Protests, then a pandemic: Can Hong Kong tourism hang on?
07/03/2020|11:00:10 AM|CSMonitor

Hong Kong travel agent Denny Chan hikes through lush wetlands near the territory’s border with mainland China, snapping photos as he scouts out a possible “green tourism” venue that might attract local residents to his excursions.

Mr. Chan is exploring new streams – both for sightseeing and income – as he works to keep his 17-year-old enterprise and its five employees afloat. His small, student-oriented travel business, Hong Kong Youth Cultural Exchange International Ltd., has been devastated by the double-whammy of Hong Kong’s protest movement followed by coronavirus restrictions.

“All my clients from overseas and mainland China stopped coming” after mass protests erupted in June 2019, he says. Then came coronavirus, and travel came to a standstill.

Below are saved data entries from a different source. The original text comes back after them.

(** Where the open entries around the bookmark stand on the stack. *)
Lemma bookmark_order pre fe mid fb post l1 l2 t a ea eb :
  let o := pre ++ fe :: mid ++ fb :: post in
  NoDup o → NoDup (afe_ids (l1 ++ Formatting (fe, t, a) :: l2)) → fb ∉ afe_ids l2 →
  (∀ c, c ∈ mid → c ∈ afe_ids l2) →
  filter (.∈ o) (afe_ids (l1 ++ Formatting (fe, t, a) :: l2)) `sublist_of` o →
  match last mid with
  | None => ea = l1 ∧ eb = l2
  | Some c => ∃ k1 tc ac, l2 = k1 ++ Formatting (c, tc, ac) :: eb
                ∧ ea = l1 ++ k1 ++ [Formatting (c, tc, ac)]
  end →
  filter (.∈ o) (afe_ids ea) `sublist_of` (pre ++ mid) ∧ filter (.∈ o) (afe_ids eb) `sublist_of` post.
Proof.
  intros o Hno Hni Hfb Hmid. rewrite afe_ids_app, filter_app.
  change (afe_ids (Formatting (fe, t, a) :: l2)) with (fe :: afe_ids l2).
  rewrite filter_cons_True by set_solver. intros Hs.
  apply sublist_split in Hs as [H1 H2]; [|done].
  assert (filter (.∈ o) (afe_ids l2) `sublist_of` (mid ++ post)) as H3.
  { apply (sublist_skip _ _ _ fb); [|done]. rewrite list_elem_of_filter. tauto. }
  assert (NoDup (mid ++ post)) as Hnm.
  { eapply sublist_NoDup; [exact Hno|]. apply sublist_inserts_l. constructor.
    apply sublist_app; [done|]. by constructor. }
  destruct (last mid) as [c|] eqn:El.
  - intros (k1 & tc & ac & -> & ->). apply last_Some in El as [m ->].
    rewrite !afe_ids_app, !filter_app in *.
    change (afe_ids (Formatting (c, tc, ac) :: eb)) with (c :: afe_ids eb) in *.
    change (afe_ids [Formatting (c, tc, ac)]) with [c] in *.
    rewrite filter_cons_True in H3 by set_solver. rewrite filter_cons_True by set_solver.
    rewrite <-app_assoc in H3, Hnm. apply sublist_split in H3 as [H4 H5]; [|done]. split; [|done].
    apply sublist_app; [done|]. by apply sublist_app.
  - intros [-> ->]. apply last_None in El as ->. split; [|done]. by apply sublist_inserts_r.
Qed.

Lemma Core_adopt b pre fe mid fb post ea n tag a eb d2 :
  Core b → b.(open_elements) = pre ++ fe :: mid ++ fb :: post →
  (ea ++ eb) `sublist_of` b.(active_formatting) → fe ∉ afe_ids ea → fe ∉ afe_ids eb →
  fb ∉ afe_ids ea → fb ∉ afe_ids eb →
  filter (.∈ b.(open_elements)) (afe_ids ea) `sublist_of` (pre ++ mid) →
  filter (.∈ b.(open_elements)) (afe_ids eb) `sublist_of` post →
  tag ∈ FORMATTING_ELEMENTS →
  evolves 1 b.(document) d2 → tg d2 n = Some tag → ¬ live b.(document) n →
  ordered d2 ((pre ++ fe :: mid) ++ fb :: n :: post) →
  (∀ x, x ∈ (pre ++ fe :: mid) ++ fb :: n :: post → ∃ p, parent_edge d2 x p) →
  Core (set_open (pre ++ mid ++ fb :: n :: post)
          (set_afe (ea ++ Formatting (n, tag, a) :: eb) (set_document d2 b))).
Proof.
  intros HC Ho Hsub Hf1 Hf2 Hb1 Hb2 Hord1 Hord2 Htag E Htn Hnl Hordd Hatt.
  pose proof (Core_afe b _ Hsub HC) as HC1.
  assert (n ∉ open_elements b) as Hno by (intros Hin; by apply Hnl, co_live).
  assert (n ∉ afe_ids (ea ++ eb)) as Hni by (intros Hin; by apply Hnl, (co_afe_live _ _ HC1)).
  assert (∀ x, x ∈ pre ++ mid ++ fb :: n :: post → x = n ∨ x ∈ open_elements b) as Hin by (rewrite Ho; set_solver).
  assert (∀ x, x ∈ pre ++ mid ++ fb :: n :: post → x ∈ (pre ++ fe :: mid) ++ fb :: n :: post) as Hin2 by set_solver.
  assert (∀ ids : list NodeId, fe ∉ ids → n ∉ ids →
    filter (.∈ pre ++ mid ++ fb :: n :: post) ids = filter (.∈ open_elements b) ids) as Hfilt.
  { intros ids H1 H2. apply filter_ext_in. intros x Hx. rewrite Ho.
    assert (x ≠ fe) by (by intros ->). assert (x ≠ n) by (by intros ->). set_solver. }
  rewrite afe_ids_app in Hni.
  split; cbn [document open_elements active_formatting form_element set_document set_open set_afe].
  - apply E.
  - intros x [-> |Hx]%Hin; [by exists tag|]. destruct (co_elem _ HC x Hx) as [t Ht]. exists t. by eapply ev_tag.
  - eapply ordered_sublist; [|exact Hordd]. rewrite <-app_assoc. apply sublist_app; [done|]. by constructor.
  - intros x Hx. by apply Hatt, Hin2.
  - intros x r Hr Hx. rewrite (ev_root _ _ _ E) in Hr. eapply ev_tag; [exact E|].
    eapply (co_top _ HC); [done|]. by eapply ev_top.
  - intros id t at' H. assert (Formatting (id, t, at') = Formatting (n, tag, a) ∨ Formatting (id, t, at') ∈ ea ++ eb)
      as [[= -> -> ->]|H'] by set_solver; [done|].
    destruct (co_afe _ HC1 _ _ _ H'). split; [by eapply ev_tag|done].
  - rewrite afe_ids_app. change (afe_ids (Formatting (n, tag, a) :: eb)) with (n :: afe_ids eb).
    pose proof (co_afe_nodup _ HC1) as Hnd. cbn in Hnd. rewrite afe_ids_app in Hnd.
    apply (NoDup_Permutation_proper _ _ (Permutation_sym (Permutation_middle _ _ _))).
    apply NoDup_cons. done.
  - rewrite afe_ids_app, filter_app. change (afe_ids (Formatting (n, tag, a) :: eb)) with (n :: afe_ids eb).
    rewrite filter_cons_True by set_solver. rewrite !Hfilt by set_solver.
    rewrite app_assoc. change (fb :: n :: post) with ([fb] ++ n :: post). rewrite app_assoc.
    apply sublist_app; [by apply sublist_inserts_r|]. by constructor.
  - intros f Hf. eapply ev_tag; [exact E|]. by apply HC.
Qed.
(* ===== verification/HtmlShape.v ===== *)
(** * Structural pops and the shapes of the stack

    Pops that stop at a structural element cut the skeleton where it stands.  The skeletons that
    each insertion mode can meet are listed; [w] admits the ones that a mismatched cell end tag
    leaves behind. *)

From S2P Require Import Prelude Dom DomTree DomWalk DomOps HtmlTokenizer HtmlTree DomParents.
From S2P Require Import HtmlTreeInv HtmlModes HtmlStack HtmlFormatting HtmlAdoption HtmlAgency HtmlGood HtmlInBody HtmlBody.

(** ** Cutting the stack *)
Lemma Good_prefix b o k :
  Good b → b.(open_elements) = o ++ k → o ≠ [] → Good (set_open o b).
Proof.
  intros [HC Hg Ht] Ho Hne. unfold tags in *. rewrite Ho, tags_of_app in Hg, Ht.
  assert (tags_of b.(document) o ≠ []) as Hne'.
  { destruct o as [|x o]; [done|]. destruct (co_elem _ HC x) as [t Hx]; [rewrite Ho; by left|].
    unfold tags_of. csimpl. by rewrite Hx. }
  split; unfold tags; cbn [document open_elements set_open].
  - apply Core_open; [|done]. rewrite Ho. by apply sublist_inserts_r.
  - by rewrite grounded_app in Hg.
  - by eapply tight_prefix.
Qed.

(** A structural element of the skeleton, found in the stack. *)
Lemma skel_split d l s1 u s2 :
  (∀ x, x ∈ l → ∃ t, tg d x = Some t) → skel_of (tags_of d l) = s1 ++ u :: s2 →
  ∃ o1 y o2, l = o1 ++ y :: o2 ∧ tg d y = Some u ∧ skel_of (tags_of d o1) = s1
    ∧ skel_of (tags_of d o2) = s2.
Proof.
  revert s1. induction l as [|x l IH]; intros s1 Hel Hs; [by destruct s1|].
  destruct (Hel x) as [t Hx]; [by left|].
  change (x :: l) with ([x] ++ l) in Hs. rewrite tags_of_app, skel_app, (tags_of_one _ _ _ Hx) in Hs.
  assert (∀ x, x ∈ l → ∃ t, tg d x = Some t) as Hel' by (intros y Hy; apply Hel; by right).
  unfold skel_of at 1 in Hs. destruct (decide (t ∈ STRUCTURE)) as [Hst|Hst].
  - rewrite filter_cons_True in Hs by done. cbn [filter list_filter app] in Hs. destruct s1 as [|v s1].
    + injection Hs as -> Hs. by exists [], x, l.
    + injection Hs as -> Hs. destruct (IH s1 Hel' Hs) as (o1 & y & o2 & -> & Hy & H1 & H2).
      exists (x :: o1), y, o2. split_and!; try done. change (x :: o1) with ([x] ++ o1).
      rewrite tags_of_app, skel_app, (tags_of_one _ _ _ Hx), H1. unfold skel_of.
      by rewrite filter_cons_True.
  - rewrite filter_cons_False in Hs by done. cbn [filter list_filter app] in Hs.
    destruct (IH s1 Hel' Hs) as (o1 & y & o2 & -> & Hy & H1 & H2).
    exists (x :: o1), y, o2. split_and!; try done. change (x :: o1) with ([x] ++ o1).
    rewrite tags_of_app, skel_app, (tags_of_one _ _ _ Hx), H1. unfold skel_of.
    by rewrite filter_cons_False.
Qed.

(** [stop] holds of none of the elements above. *)
Lemma stop_above d (stop : option (list N) → bool) l :
  (∀ x, x ∈ l → ∃ t, tg d x = Some t) → (∀ t, ordinary t → stop (Some t) = false) →
  (∀ t, t ∈ skel_of (tags_of d l) → stop (Some t) = false) →
  Forall (λ z, live d z ∧ stop (tg d z) = false) l.
Proof.
  intros Hel Hord Hsk. apply Forall_forall. intros z Hz. destruct (Hel z Hz) as [t Ht].
  split; [by eapply tg_live|]. rewrite Ht. destruct (decide (t ∈ STRUCTURE)) as [Hs|Hs]; [|by apply Hord].
  apply Hsk. apply list_elem_of_filter. split; [done|]. apply list_elem_of_omap. eauto.
Qed.

Lemma pop_until_exact d stop l y xs :
  Forall (λ z, live d z ∧ stop (tg d z) = false) xs → live d y → stop (tg d y) = true →
  pop_until d stop (rev (l ++ y :: xs)) = Ok (rev (l ++ [y])).
Proof.
  intros Hxs Hy Hs. induction xs as [|z xs IH] using rev_ind.
  - rewrite rev_snoc. cbn [pop_until]. rewrite tag_of_live by done. cbn [mbind res_bind]. by rewrite Hs.
  - apply Forall_app in Hxs as [Hxs [[Hz Hzs] _]%Forall_cons].
    change (l ++ y :: xs ++ [z]) with (l ++ (y :: xs) ++ [z]). rewrite app_assoc, rev_snoc. cbn [pop_until].
    rewrite tag_of_live by done. cbn [mbind res_bind]. rewrite Hzs. by apply IH.
Qed.

(** Popping down to, and through, the last element of the skeleton that satisfies [stop]. *)
Section Pops.
Context (b : TreeBuilder) (stop : option (list N) → bool) (s1 : list (list N)) (u : list N) (s2 : list (list N)).
Hypotheses (HG : Good b) (Hs : skel b = s1 ++ u :: s2) (Hu : stop (Some u) = true).
Hypotheses (Hord : ∀ t, ordinary t → stop (Some t) = false) (Habove : ∀ t, t ∈ s2 → stop (Some t) = false).

Lemma pop_until_structural :
  ∃ o l, on_stack (pop_until b.(document) stop) b = Ok (set_open o b) ∧ Good (set_open o b)
    ∧ tags (set_open o b) = l ++ [u] ∧ skel (set_open o b) = s1 ++ [u].
Proof using All.
  pose proof (co_elem _ (go_core _ HG)) as Hel.
  destruct (skel_split b.(document) b.(open_elements) s1 u s2) as (o1 & y & o2 & Ho & Hy & H1 & H2); [done..|].
  assert (Forall (λ z, live (document b) z ∧ stop (tg (document b) z) = false) o2) as Hab.
  { apply stop_above; [|done|by rewrite H2]. intros x Hx. apply Hel. rewrite Ho. apply elem_of_app. right. by right. }
  exists (o1 ++ [y]), (tags_of b.(document) o1). unfold on_stack. rewrite Ho.
  rewrite pop_until_exact; [|done|by eapply tg_live|by rewrite Hy]. cbn [mbind res_bind]. rewrite rev_involutive.
  assert (tags_of (document b) (o1 ++ [y]) = tags_of (document b) o1 ++ [u]) as Htg
    by (by rewrite tags_of_app, (tags_of_one _ _ _ Hy)).
  split; [done|]. split; [|split].
  - apply (Good_prefix b (o1 ++ [y]) o2 HG); [by rewrite <-app_assoc|by destruct o1].
  - exact Htg.
  - unfold skel, tags. cbn [document open_elements set_open]. rewrite Htg, skel_app, H1. f_equal.
    unfold skel_of. rewrite filter_cons_True; [done|]. destruct (decide (u ∈ STRUCTURE)); [done|].
    by rewrite Hord in Hu.
Qed.

Lemma pop_through_structural :
  s1 ≠ [] →
  ∃ o, on_stack (pop_through b.(document) stop) b = Ok (set_open o b) ∧ Good (set_open o b)
    ∧ skel (set_open o b) = s1.
Proof using All.
  intros Hne. pose proof (co_elem _ (go_core _ HG)) as Hel.
  destruct (skel_split b.(document) b.(open_elements) s1 u s2) as (o1 & y & o2 & Ho & Hy & H1 & H2); [done..|].
  assert (Forall (λ z, live (document b) z ∧ stop (tg (document b) z) = false) o2) as Hab.
  { apply stop_above; [|done|by rewrite H2]. intros x Hx. apply Hel. rewrite Ho. apply elem_of_app. right. by right. }
  exists o1. unfold on_stack. rewrite Ho.
  rewrite pop_through_spec; [|done|by eapply tg_live|by rewrite Hy]. cbn [mbind res_bind]. rewrite rev_involutive.
  split; [done|]. split; [|exact H1]. apply (Good_prefix b o1 (y :: o2) HG Ho). intros ->. by apply Hne.
Qed.
End Pops.

Lemma moves_open o b : Core b → moves 0 0 b (set_open o b).
Proof. intros HC. split; try done; [apply evolves_refl, HC|cbn; lia]. Qed.

(** ** The mode that the stack calls for *)
Lemma not_tag_is t s : ordinary t → str s ∈ STRUCTURE → tag_is t s = false.
Proof. intros Ho Hs. apply bool_decide_eq_false. by intros ->. Qed.

Lemma not_one_of t l : ordinary t → Forall (λ s, str s ∈ STRUCTURE) l → one_of t l = false.
Proof.
  intros Ho Hl. apply not_true_iff_false. intros (s & -> & Hs)%one_of_spec%list_elem_of_fmap.
  rewrite Forall_forall in Hl. by apply Ho, Hl.
Qed.

Ltac structural := repeat constructor; apply among_spec; reflexivity.

Lemma frame_ordinary hs t : ordinary t → frame_mode hs t = None.
Proof.
  intros Ho. unfold frame_mode. rewrite !not_one_of by (done || structural).
  by rewrite !not_tag_is by (done || structural).
Qed.

Lemma reset_structural b u m :
  Good b → last (skel b) = Some u → frame_mode (bool_decide (is_Some b.(head_element))) u = Some m →
  reset_insertion_mode b = Ok (set_mode m b).
Proof.
  intros HG Hl Hm. destruct (Good_Based b HG) as [bs HB].
  destruct (Based_last bs b HB) as (l & z & t & xs & -> & Hz & _ & Ho & Hxs & _).
  destruct (Based_skel_last _ b HB) as (l' & z' & t' & [_ <-]%app_inj_tail & Hz' & Hl').
  assert (t = u) as -> by congruence. unfold reset_insertion_mode. rewrite Ho.
  assert (reset_walk b.(document) (bool_decide (is_Some b.(head_element))) (rev (l ++ z :: xs)) = Ok m) as ->; [|done].
  clear Ho. induction xs as [|x xs IH] using rev_ind.
  - rewrite rev_snoc. cbn [reset_walk]. rewrite (tag_of_tg _ _ _ Hz). cbn [mbind res_bind option_bind]. by rewrite Hm.
  - apply Forall_app in Hxs as [Hxs [(tx & Hx & Hox) _]%Forall_cons].
    change (l ++ z :: xs ++ [x]) with (l ++ (z :: xs) ++ [x]). rewrite app_assoc, rev_snoc. cbn [reset_walk].
    rewrite (tag_of_tg _ _ _ Hx). cbn [mbind res_bind option_bind]. rewrite frame_ordinary by done. by apply IH.
Qed.

(** ** Shapes *)
Abbreviation Thtml := (str "html").
Abbreviation Thead := (str "head").
Abbreviation Tbody := (str "body").
Abbreviation Ttable := (str "table").
Abbreviation Ttr := (str "tr").

Definition is_section (t : list N) : Prop := t = str "tbody" ∨ t = str "thead" ∨ t = str "tfoot".
Definition is_cell (t : list N) : Prop := t = str "td" ∨ t = str "th".

(** Skeletons on which a flow of body content stands. *)
Inductive base : list (list N) → Prop :=
  | base_body : base [Thtml; Tbody]
  | base_caption l : base l → base (l ++ [Ttable; str "caption"])
  | base_cell l s c : base l → is_section s → is_cell c → base (l ++ [Ttable; s; Ttr; c]).

Definition in_cell (s : list (list N)) : Prop :=
  ∃ l x c, base l ∧ is_section x ∧ is_cell c ∧ s = l ++ [Ttable; x; Ttr; c].
Definition in_row (s : list (list N)) : Prop :=
  ∃ l x, base l ∧ is_section x ∧ s = l ++ [Ttable; x; Ttr].
Definition in_section (s : list (list N)) : Prop :=
  ∃ l x, base l ∧ is_section x ∧ s = l ++ [Ttable; x].
Definition in_colgroup (s : list (list N)) : Prop := ∃ l, base l ∧ s = l ++ [Ttable; str "colgroup"].
Definition in_table (s : list (list N)) : Prop := ∃ l, base l ∧ s = l ++ [Ttable].

(** [w]: a cell may be open although the mode says otherwise. *)
Definition body_shape (w : bool) (m : Mode) (s : list (list N)) : Prop :=
  match m with
  | InBody | AfterBody | AfterAfterBody => s = [Thtml; Tbody]
  | InCaption => ∃ l, base l ∧ s = l ++ [Ttable; str "caption"]
  | InColumnGroup => in_colgroup s
  | InCell => in_cell s
  | InRow => in_row s ∨ (w = true ∧ in_cell s)
  | InTableBody => in_section s ∨ (w = true ∧ in_cell s)
  | InTable => in_table s ∨ in_section s ∨ in_colgroup s ∨ (w = true ∧ in_cell s)
  | _ => False
  end.

Definition shape (w : bool) (m : Mode) (l : list (list N)) : Prop :=
  match m with
  | Initial | BeforeHtml | Text => False
  | BeforeHead | AfterHead => l = [Thtml]
  | InHead => l = [Thtml; Thead]
  | _ => body_shape w m (skel_of l)
  end.

Lemma body_shape_mono w w' m s : (w = true → w' = true) → body_shape w m s → body_shape w' m s.
Proof. intros Hw. destruct m; naive_solver. Qed.

Lemma shape_mono w w' m l : (w = true → w' = true) → shape w m l → shape w' m l.
Proof. intros Hw. destruct m; try done; by apply (body_shape_mono w w'). Qed.

Lemma base_last l : base l → ∃ l' t, l = l' ++ [t] ∧ (l' = [Thtml] ∧ t = Tbody ∨ t = str "caption" ∨ is_cell t).
Proof.
  destruct 1 as [|l Hl|l s c Hl Hs Hc].
  - by exists [Thtml], Tbody; split; [|left].
  - exists (l ++ [Ttable]), (str "caption"). rewrite <-app_assoc. split; [done|auto].
  - exists (l ++ [Ttable; s; Ttr]), c. rewrite <-app_assoc. split; [done|auto].
Qed.

Lemma base_nonempty l : base l → l ≠ [].
Proof. by destruct 1 as [|[]|[]]. Qed.

Lemma base_has_body l : base l → Tbody ∈ l.
Proof. induction 1; [right; left|apply elem_of_app; by left..]. Qed.

Lemma body_shape_has_body w m s : body_shape w m s → Tbody ∈ s.
Proof.
  assert (∀ l k : list (list N), base l → Tbody ∈ l ++ k) as Hb by (intros; apply elem_of_app; left; by apply base_has_body).
  destruct m; cbn; try done; try (intros ->; right; left); unfold in_cell, in_row, in_section, in_colgroup, in_table;
    repeat match goal with |- _ ∨ _ → _ => intros [?|?] | |- (∃ _, _) → _ => intros [? ?] | |- _ ∧ _ → _ => intros [? ?]
      | H : ∃ _, _ |- _ => destruct H | H : _ ∧ _ |- _ => destruct H | H : _ ∨ _ |- _ => destruct H end;
    subst; by apply Hb.
Qed.

(** On a base neither a table nor a part of one is in scope. *)
Lemma base_scope l tag :
  base l → tag ∈ ["table"; "tbody"; "thead"; "tfoot"; "tr"; "colgroup"]%string → sscope tag (rev l) = false.
Proof.
  intros Hl Ht. destruct (base_last l Hl) as (l' & t & -> & Hc). rewrite rev_snoc.
  repeat (apply elem_of_cons in Ht as [->|Ht];
    [destruct Hc as [[-> ->]|[->|[->| ->]]]; reflexivity|]). by apply elem_of_nil in Ht.
Qed.

Lemma base_not_last l t :
  base l → last l = Some t → t = Tbody ∨ t = str "caption" ∨ is_cell t.
Proof. intros Hl Hla. destruct (base_last l Hl) as (l' & u & -> & Hc). rewrite last_snoc in Hla. naive_solver. Qed.

Lemma base_body_scope l : base l → sscope "body" (rev l) = true → l = [Thtml; Tbody].
Proof.
  intros Hl. destruct (base_last l Hl) as (l' & t & -> & Hc). rewrite rev_snoc.
  destruct Hc as [[-> ->]|[->|[->| ->]]]; [done|by cbn..].
Qed.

Visitor arrivals in Hong Kong, which surged in 2018 and early 2019, fell to a trickle of 4,100 in April – a year-on-year drop of almost 100%, as a result of stringent immigration control and quarantine measures in Hong Kong and around the world, according to the Hong Kong Tourism Board. The tourism industry is a major economic pillar in the Asian financial hub of 7 million people, contributing 4% of gross domestic product and employing about 257,000 people in 2017.

But Hong Kong’s government has moved to rescue the embattled industry, catching firms like Mr. Chan’s in a safety net that combines payments to companies, wage subsidies, and green tourism incentives. The industry is also benefiting from a new cash handout of $10,000 (Hong Kong; U.S.$1,290) for all permanent residents, to be distributed beginning in July.

The rescue is unusual for Hong Kong, which has long had a laissez-faire market system in which economic growth has taken priority over welfare. Yet amid a deepening recession caused by the pandemic and social unrest, in February, the government announced a $120 billion stimulus package. This broke with a pattern of fiscal conservatism, causing the first budget deficit in 15 years. The relief package includes slashed taxes on income and profits, and – the centerpiece – the $10,000 cash handout for all residents who are 18 and older.

Together with Mr. Chan’s resourcefulness, this support has so far allowed him to make ends meet.

Mr. Chan hopes to arrange 20 bus tours for 50 people each – the maximum number allowed to gather, under COVID-19 restrictions – to max-out the government’s cap on subsidies of 1,000 tours per travel agent. It’s not much, and he’s only promoting the tours by word of mouth. Still, given these extraordinary times, he says, “it’s quite attractive.”